LM : Nous écoutons tous les deux beaucoup de musique « étrange », et ce depuis longtemps. Grâce à une pratique constante, on finit par développer une certaine discipline d’écoute. On accumule également des références et on établit des liens entre elles. Certains de ces enregistrements et de ces références se transforment soudain en véritables connexions, en amitiés personnelles et parfois en collaborations étroites ; certaines des amitiés liées à ce projet remontent à plus de 20 ans.

LE : Et puis il y a d’autres artistes impliqué∙e∙s que nous ne connaissons pas encore personnellement, ce qui nous réjouit aussi. Lorsque nous avons commencé à discuter de la possibilité d’organiser des concerts sur scène, le premier musicien auquel j’ai pensé avec Leila Bordreuil a été Oren Ambarchi, parce que son dernier album, avec ses motifs de guitare et de rythme, venait de sortir et que je l’écoutais constamment pendant que je jardinais et réfléchissais au projet. Et puis il y a quelqu’un comme Keiji Haino, une force absolument unique, avec une vision extrêmement personnelle de la musique rock qui rejoint aussi certaines notions de musique bruitiste japonaise.

J’adore la collaboration entre Rhys Chatham et l’artiste Robert Longo. Lorsque nous avons su que nous allions les faire de nouveau jouer ensemble, j’ai repensé à toutes les histoires de la Kitchen à New York [en 1971, Rhys Chatham a été le premier directeur musical du légendaire espace d’art expérimental], à toutes ces relations vraiment intenses et fondamentales entre les musicien∙ne∙s et les arts visuels à ce moment-là à New York, et je me suis dit qu’il fallait réactiver ces relations.

Est-ce que la présence des artistes sur scène est importante ?

LE : Je pense que c’est une façon de rappeler aux gens que la musique vient du corps. Quand on voit un∙e musicien∙ne jouer, on peut s’imaginer à sa place. C’est quelque chose dans lequel on peut se retrouver.
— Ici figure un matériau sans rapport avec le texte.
(* ===== verification/Masking.v ===== *)
(** * Rules, spans and masking (internal/redaction/rule.go)

    A rule is a named pattern. The masking code asks three things of Go's [regexp] package, stated by
    the record [Pattern]: a search, the list of all matches, and that the matches lie in the text in
    order ([of_re] discharges the laws for the engine of [Regexp.v]). On top of them: [NewRule],
    the merging of claimed spans, and [mask].

    [pieces] is the abstract reading of a masked text: kept runs and markers, the kept runs exactly the
    bytes no rule claimed. [segment]s read the original and the masked text side by side: each marker
    stands where the region it hides stood, and the regions are the maximal claimed ones. *)

From S2P Require Import Prelude GoString Utf8 Regexp.
From stdpp Require Import options.
#[local] Arguments String.append : simpl nomatch.

(** ** What masking asks of a compiled pattern *)

Record Pattern := {
  pat_MatchString : string → bool;
  pat_FindAllStringIndex : string → list (nat * nat);
  pat_bounds s : Forall (λ '(b, e), b ≤ e ∧ e ≤ slen s) (pat_FindAllStringIndex s);
}.

Lemma re_bounds r s : Forall (λ '(b, e), b ≤ e ∧ e ≤ slen s) (FindAllStringIndex r s).
Proof.
  eapply Forall_impl; [apply find_all_bounds|]. intros [b e].
  rewrite widths_to_input. lia.
Qed.

Definition of_re (r : re) : Pattern := {|
  pat_MatchString := MatchString r;
  pat_FindAllStringIndex := FindAllStringIndex r;
  pat_bounds := re_bounds r;
|}.

(** ** Rules *)

Record Rule := { rule_ID : string; rule_pattern : Pattern }.

Inductive rule_error := NoIdentifier | NotCompiled | MatchesEmpty.

(** [compile] is [regexp.Compile]. *)
Definition NewRule (compile : string → option Pattern) (id pattern : string)
    : result rule_error Rule :=
  if (trim_space id =? "")%string then Err NoIdentifier else
  match compile pattern with
  | None => Err NotCompiled
  | Some compiled =>
      if pat_MatchString compiled "" then Err MatchesEmpty
      else Ok {| rule_ID := id; rule_pattern := compiled |}
  end.

Definition marker (ruleID : string) : string := "[redacted:" +:+ ruleID +:+ "]".

(** ** Spans *)

Record span := Span { sp_start : nat; sp_end : nat; sp_rules : list string }.

(** The comparison [merge] sorts with: by start, longest first. *)
Definition span_less (s t : span) : bool :=
  if sp_start s =? sp_start t then sp_end t <? sp_end s else sp_start s <? sp_start t.

(** The merging loop, with [last] the span under construction. *)
Fixpoint collapse (last : span) (l : list span) : list span :=
  match l with
  | [] => [last]
  | next :: l' =>
      if sp_end last <? sp_start next then last :: collapse next l'
      else collapse
        (Span (sp_start last)
              (if sp_end last <? sp_end next then sp_end next else sp_end last)
              (sp_rules last ++ sp_rules next)) l'
  end.

(** [merge] is called with at least one claim. *)
Definition merge (claimed : list span) : list span :=
  match sort_stable span_less claimed with
  | [] => []
  | first :: rest => collapse first rest
  end.

(** ** Masking *)

Definition claims (rules : list Rule) (value : string) : list span :=
  rules ≫= λ rule,
    (λ '(b, e), Span b e [rule_ID rule]) <$> pat_FindAllStringIndex (rule_pattern rule) value.

(** The rebuilding loop. The slices are in range by [merge_regions]. *)
Fixpoint rebuild (value : string) (cursor : nat) (merged : list span) : string :=
  match merged with
  | [] => str_drop cursor value
  | region :: merged' =>
      str_slice cursor (sp_start region) value
      +:+ marker (hd "" (sp_rules region))
      +:+ rebuild value (sp_end region) merged'
  end.

Definition seen (merged : list span) (id : string) : bool :=
  existsb (λ region, bool_decide (id ∈ sp_rules region)) merged.

Definition mask (rules : list Rule) (value : string) : string * nat * list string :=
  if (value =? "")%string then (value, 0, []) else
  match claims rules value with
  | [] => (value, 0, [])
  | claimed =>
      let merged := merge claimed in
      (rebuild value 0 merged, length merged,
       filter (λ id, seen merged id = true) (rule_ID <$> rules))
  end.

(** ** Coverage: the bytes a list of spans claims *)

Definition covers (s : span) (x : nat) : bool := (sp_start s <=? x) && (x <? sp_end s).
Definition covered (l : list span) (x : nat) : bool := existsb (λ s, covers s x) l.

Lemma covered_true l x : covered l x = true ↔ ∃ s, s ∈ l ∧ sp_start s ≤ x < sp_end s.
Proof.
  unfold covered, covers. rewrite existsb_exists. setoid_rewrite <-list_elem_of_In.
  apply exist_proper. intros s. rewrite andb_true_iff, Nat.leb_le, Nat.ltb_lt. done.
Qed.

Lemma covered_perm l k x : l ≡ₚ k → covered l x = covered k x.
Proof.
  intros Hp. apply eq_true_iff_eq. rewrite !covered_true. by setoid_rewrite Hp.
Qed.

Lemma covered_app l k x : covered (l ++ k) x = covered l x || covered k x.
Proof. apply existsb_app. Qed.

(** A well-formed claim about a text of [n] bytes. *)
Definition span_wf (n : nat) (s : span) : Prop :=
  sp_start s ≤ sp_end s ∧ sp_end s ≤ n ∧ sp_rules s ≠ [].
LM : On assiste à une déshumanisation croissante de la musique par le biais des plateformes commerciales de streaming. Grâce à ce projet, nous offrons une visibilité à des secteurs de la scène artistique qui sont toujours sous-financés et qui sont d’une grande générosité, où les personnes impliquées vous indiqueront toujours un∙e autre artiste ou un autre enregistrement, afin de se rendre et de rendre les autres disponibles.
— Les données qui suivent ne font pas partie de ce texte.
(** ** The policy *)

Definition DefaultBudget : Duration := 2 * Second.
Definition DefaultMaxInputBytes : Z := Z.shiftl 4 20.

Record Policy := {
  p_rules : list Rule;
  p_alwaysMasked : gset string;
  p_budget : Duration;
  p_maxInput : Z;
  p_source : string;
}.

Definition Default : Policy := {|
  p_rules := BuiltIn;
  p_alwaysMasked := ∅;
  p_budget := DefaultBudget;
  p_maxInput := DefaultMaxInputBytes;
  p_source := "built-in defaults";
|}.

Definition Rules (p : Policy) : list string := rule_ID <$> p_rules p.
Definition AlwaysMasked (p : Policy) : list string := sort_strings (elements (p_alwaysMasked p)).

(** ** The decoded document *)

Record patternEntry := { pe_ID : string; pe_Pattern : string }.
Record limitsDocument := { ld_SweepBudget : string; ld_MaxInputBytes : Z }.
Record section := {
  sec_Version : Z;
  sec_Patterns : list patternEntry;
  sec_MaskedFields : list string;
  sec_Limits : option limitsDocument;
}.

(** What one call of the decoder returns. *)
Inductive decoded :=
  | DecodedEOF
  | DecodedError (message : string)
  | Decoded (redaction : section).

Definition policyVersion : Z := 1.
Definition maskedFieldRule : string := "policy.masked_field".

(** [firstLine] *)
Definition firstLine (message : string) : string :=
  match cut_on "010"%char message with
  | Some (before, _) => trim_space before
  | None => trim_space message
  end.

(** ** Fields and limits *)

Fixpoint maskedFields_loop (source : string) (masked : gset string) (fields : list string)
    : result Fault (gset string) :=
  match fields with
  | [] => Ok masked
  | field :: fields' =>
      let name := trim_space field in
      if bool_decide (name ∈ declaredPaths)
      then maskedFields_loop source ({[ name ]} ∪ masked) fields'
      else Err (FaultUnknownField source name)
  end.

Definition addMaskedFields (p : Policy) (fields : list string) (source : string)
    : result Fault Policy :=
  masked ← maskedFields_loop source (p_alwaysMasked p) fields;
  Ok {| p_rules := p_rules p; p_alwaysMasked := masked; p_budget := p_budget p;
        p_maxInput := p_maxInput p; p_source := p_source p |}.

Definition lowered_budget (budget : Duration) (text source : string) : result Fault Duration :=
  if (text =? "")%string then Ok budget else
  match ParseDuration text with
  | None => Err (FaultBudgetNotPositive source)
  | Some d =>
      if d <=? 0 then Err (FaultBudgetNotPositive source)
      else if DefaultBudget <? d then Err (FaultBudgetAbove source d)
      else Ok d
  end.

Definition lowered_input (maxInput : Z) (bytes : Z) (source : string) : result Fault Z :=
  if bytes =? 0 then Ok maxInput
  else if bytes <? 0 then Err (FaultInputNotPositive source)
  else if DefaultMaxInputBytes <? bytes then Err (FaultInputAbove source bytes)
  else Ok bytes.

Definition lowerLimits (p : Policy) (limits : option limitsDocument) (source : string)
    : result Fault Policy :=
  match limits with
  | None => Ok p
  | Some l =>
      budget ← lowered_budget (p_budget p) (ld_SweepBudget l) source;
      maxInput ← lowered_input (p_maxInput p) (ld_MaxInputBytes l) source;
      Ok {| p_rules := p_rules p; p_alwaysMasked := p_alwaysMasked p; p_budget := budget;
            p_maxInput := maxInput; p_source := p_source p |}
  end.

Lemma maskedFields_loop_Ok source masked fields masked' :
  maskedFields_loop source masked fields = Ok masked' ↔
  Forall (λ f, trim_space f ∈ declaredPaths) fields
  ∧ masked' = list_to_set (trim_space <$> fields) ∪ masked.
Proof.
  revert masked. induction fields as [|f fields IH]; intros masked; csimpl.
  { split; [intros [= <-]|intros [_ ->]]; [split; [constructor|set_solver]|f_equal; set_solver]. }
  case_bool_decide as Hf; [|split; [done|]; intros [Hall _]; by inv Hall].
  assert (list_to_set (trim_space <$> fields) ∪ ({[trim_space f]} ∪ masked)
    = ({[trim_space f]} ∪ list_to_set (trim_space <$> fields)) ∪ masked :> gset string) as Heq
    by (by rewrite !(assoc_L (∪)), (comm_L (∪) {[trim_space f]})).
  rewrite IH, Forall_cons, Heq. intuition.
Qed.

(** The bounds a document may set: absent, or positive and no higher than the default. *)
Definition limits_ok (l : limitsDocument) (budget : Duration) (maxInput : Z) : Prop :=
  ((ld_SweepBudget l = "" ∧ budget = DefaultBudget)
   ∨ (ld_SweepBudget l ≠ "" ∧ ParseDuration (ld_SweepBudget l) = Some budget
      ∧ 0 < budget ≤ DefaultBudget))
  ∧ ((ld_MaxInputBytes l = 0 ∧ maxInput = DefaultMaxInputBytes)
     ∨ (ld_MaxInputBytes l = maxInput ∧ 0 < maxInput ≤ DefaultMaxInputBytes)).

Lemma lowered_budget_Ok text source b :
  lowered_budget DefaultBudget text source = Ok b ↔
  (text = "" ∧ b = DefaultBudget)
  ∨ (text ≠ "" ∧ ParseDuration text = Some b ∧ 0 < b ≤ DefaultBudget).
Proof.
  unfold lowered_budget. repeat case_match; bool_prop; split; intros Ho; simplify_eq;
    naive_solver lia.
Qed.

Lemma lowered_input_Ok bytes source b :
  lowered_input DefaultMaxInputBytes bytes source = Ok b ↔
  (bytes = 0 ∧ b = DefaultMaxInputBytes) ∨ (bytes = b ∧ 0 < b ≤ DefaultMaxInputBytes).
Proof.
  unfold lowered_input. repeat case_match; bool_prop; split; intros Ho; simplify_eq;
    naive_solver lia.
Qed.

(** ** Patterns, and the whole document *)

Section parse.
Context (compile : string → option Pattern).

(** [addPatterns]' loop. *)
Fixpoint addPatterns_loop (source : string) (rules : list Rule) (seen : gset string)
    (entries : list patternEntry) : result Fault (list Rule) :=
  match entries with
  | [] => Ok rules
  | entry :: entries' =>
      let id := trim_space (pe_ID entry) in
      if (id =? "")%string then Err (FaultPatternNoId source)
      else if has_prefix id builtinPrefix then Err (FaultPatternReserved source id)
      else if bool_decide (id ∈ seen) then Err (FaultPatternTwice source id)
      else match NewRule compile id (pe_Pattern entry) with
           | Err _ => Err (FaultPatternNotCompiled source id)
           | Ok rule => addPatterns_loop source (rules ++ [rule]) ({[ id ]} ∪ seen) entries'
           end
  end.

Definition addPatterns (p : Policy) (entries : list patternEntry) (source : string)
    : result Fault Policy :=
  rules ← addPatterns_loop source (p_rules p) (list_to_set (rule_ID <$> p_rules p)) entries;
  Ok {| p_rules := rules; p_alwaysMasked := p_alwaysMasked p; p_budget := p_budget p;
        p_maxInput := p_maxInput p; p_source := p_source p |}.

(** [Parse], from the two decoder calls. *)
Definition Parse (first second : decoded) (source : string) : result Fault Policy :=
  match first with
  | DecodedEOF => Err (FaultEmpty source)
  | DecodedError message => Err (FaultMalformed source (firstLine message))
  | Decoded sec =>
      match second with
      | DecodedEOF =>
          if negb (sec_Version sec =? policyVersion)
          then Err (FaultVersion source (sec_Version sec)) else
          let policy := {| p_rules := p_rules Default; p_alwaysMasked := p_alwaysMasked Default;
            p_budget := p_budget Default; p_maxInput := p_maxInput Default; p_source := source |} in
          policy ← addPatterns policy (sec_Patterns sec) source;
          policy ← addMaskedFields policy (sec_MaskedFields sec) source;
          lowerLimits policy (sec_Limits sec) source
      | _ => Err (FaultManyDocuments source)
      end
  end.

(** ** Which documents are accepted *)

Definition entry_id (e : patternEntry) : string := trim_space (pe_ID e).

Definition entry_ok (e : patternEntry) : Prop :=
  entry_id e ≠ "" ∧ has_prefix (entry_id e) builtinPrefix = false
  ∧ is_ok (NewRule compile (entry_id e) (pe_Pattern e)) = true.

Definition entry_rule (e : patternEntry) (rule : Rule) : Prop :=
  NewRule compile (entry_id e) (pe_Pattern e) = Ok rule.

Lemma addPatterns_loop_Ok source rules seen entries rules' :
  addPatterns_loop source rules seen entries = Ok rules' ↔
  Forall entry_ok entries ∧ NoDup (entry_id <$> entries)
  ∧ (∀ e, e ∈ entries → entry_id e ∉ seen)
  ∧ ∃ extra, rules' = rules ++ extra ∧ Forall2 entry_rule entries extra.
Proof.
  revert rules seen rules'. induction entries as [|e entries IH]; intros rules seen rules'; csimpl.
  { split.
    - intros [= <-]. split_and!; try constructor; [by intros ? ?%not_elem_of_nil|].
      exists []. rewrite app_nil_r. by repeat constructor.
    - intros (_ & _ & _ & extra & -> & Hf). inv Hf. by rewrite app_nil_r. }
  fold (entry_id e). split.
  - intros Ho. repeat case_hyp Ho. bool_prop. apply IH in Ho as (Hall & Hnd & Hs & extra & -> & Hf).
    split_and!.
    + constructor; [|done]. split_and!; try done. by rewrite Heqr.
    + constructor; [|done]. intros (e' & He & Hin)%list_elem_of_fmap. apply (Hs e' Hin). set_solver.
    + intros e' [->|He]%elem_of_cons; [done|]. specialize (Hs e' He). set_solver.
    + exists (a :: extra). rewrite <-app_assoc. split; [done|]. by constructor.
  - intros (Hall & Hnd & Hs & extra & -> & Hf). inversion_clear Hf as [|? rule ? ? Hrule Hf']. inv Hall.
    apply NoDup_cons in Hnd as [Hfresh Hnd]. destruct H1 as (Hne & Hp & _). rewrite (proj2 (String.eqb_neq _ _)) by done. rewrite Hp.
    rewrite bool_decide_false by (apply Hs; by left). unfold entry_rule in Hrule. rewrite Hrule.
    apply IH. split_and!; [done..| |].
    + intros e' He. apply not_elem_of_union. split; [|apply Hs; by right].
      rewrite elem_of_singleton. intros Heq. apply Hfresh. rewrite <-Heq. by apply list_elem_of_fmap_2.
    + eexists. by rewrite <-app_assoc.
Qed.

Lemma Parse_Ok first second source p :
  Parse first second source = Ok p ↔
  ∃ sec extra,
    first = Decoded sec ∧ second = DecodedEOF ∧ sec_Version sec = policyVersion
    ∧ Forall entry_ok (sec_Patterns sec) ∧ NoDup (entry_id <$> sec_Patterns sec)
    ∧ Forall2 entry_rule (sec_Patterns sec) extra
    ∧ Forall (λ f, trim_space f ∈ declaredPaths) (sec_MaskedFields sec)
    ∧ p_rules p = BuiltIn ++ extra
    ∧ p_alwaysMasked p = list_to_set (trim_space <$> sec_MaskedFields sec)
    ∧ p_source p = source
    ∧ match sec_Limits sec with
      | None => p_budget p = DefaultBudget ∧ p_maxInput p = DefaultMaxInputBytes
      | Some l => limits_ok l (p_budget p) (p_maxInput p)
      end.
Proof.
  unfold Parse. destruct first as [|m|sec]; [naive_solver..|].
  destruct second; [|naive_solver..]. unfold addPatterns, addMaskedFields.
  destruct (sec_Version sec =? policyVersion) eqn:Ev; bool_prop; simpl; [|naive_solver].
  split.
  - intros (p1 & (rules & Hr & H1)%bind_Ok & (p2 & (m & Hm & H2)%bind_Ok & Hl)%bind_Ok)%bind_Ok.
    simplify_eq/=. apply addPatterns_loop_Ok in Hr as (Ha & Hn & _ & extra & -> & Hf).
    apply maskedFields_loop_Ok in Hm as (Hm & ->).
    exists sec, extra. rewrite union_empty_r_L in Hl. unfold lowerLimits in Hl.
    destruct (sec_Limits sec) as [l|]; [|simplify_eq/=; by split_and!].
    apply bind_Ok in Hl as (b & Hb & (i & Hi & Hp)%bind_Ok). simplify_eq/=.
    apply lowered_budget_Ok in Hb. apply lowered_input_Ok in Hi. by split_and!.
  - intros (sec' & extra & [= <-] & _ & _ & Ha & Hn & Hf & Hm & Hr & Hmask & Hs & Hl).
    apply bind_Ok. eexists. split.
    { apply bind_Ok. eexists. split; [|reflexivity]. apply addPatterns_loop_Ok.
      split_and!; [exact Ha|exact Hn| |].
      - intros e He. rewrite Forall_forall in Ha. destruct (Ha e He) as (_ & Hp & _).
        rewrite elem_of_list_to_set. intros Hin%builtin_prefixed. congruence.
      - by eexists. }
    apply bind_Ok. eexists. split.
    { apply bind_Ok. eexists. split; [|reflexivity]. by apply maskedFields_loop_Ok. }
    unfold lowerLimits. simpl. rewrite union_empty_r_L. destruct p. simpl in *. subst.
    destruct (sec_Limits sec) as [l|]; [|by destruct Hl; subst].
    destruct Hl as [Hb Hi]. apply bind_Ok. eexists. split; [by apply lowered_budget_Ok|].
    apply bind_Ok. eexists. split; [by apply lowered_input_Ok|]. done.
Qed.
Ce facteur humain et social sera également un élément très présent dans certaines des performances. Par exemple, nous avons invité Alvin Curran, le compositeur américain qui est à Rome depuis le milieu des années 1960 et qui a fait partie de certains des collectifs d’improvisation libre les plus importants de ces années-là [avec MEV / Musica Elettronica]. C’était une période de tension où, dans le domaine de la musique, la création collective et l’action politique étaient intrinsèquement liées.

Un autre bon exemple est le Guitar Trio de Rhys Chatham, un morceau très simple – un accord de guitare et une mélodie de base. Il existe cependant différentes façons de jouer ce morceau dans une formation, pour générer des harmoniques et d’autres interactions. Les participant∙e∙s, pour la plupart recruté∙e∙s localement et qui ne sont généralement pas des « pros de la scène », changent à chaque fois. Il s’agit d’un rassemblement aléatoire de musicien∙ne∙s autour d’un projet commun très simple : vivre un moment collectif fort.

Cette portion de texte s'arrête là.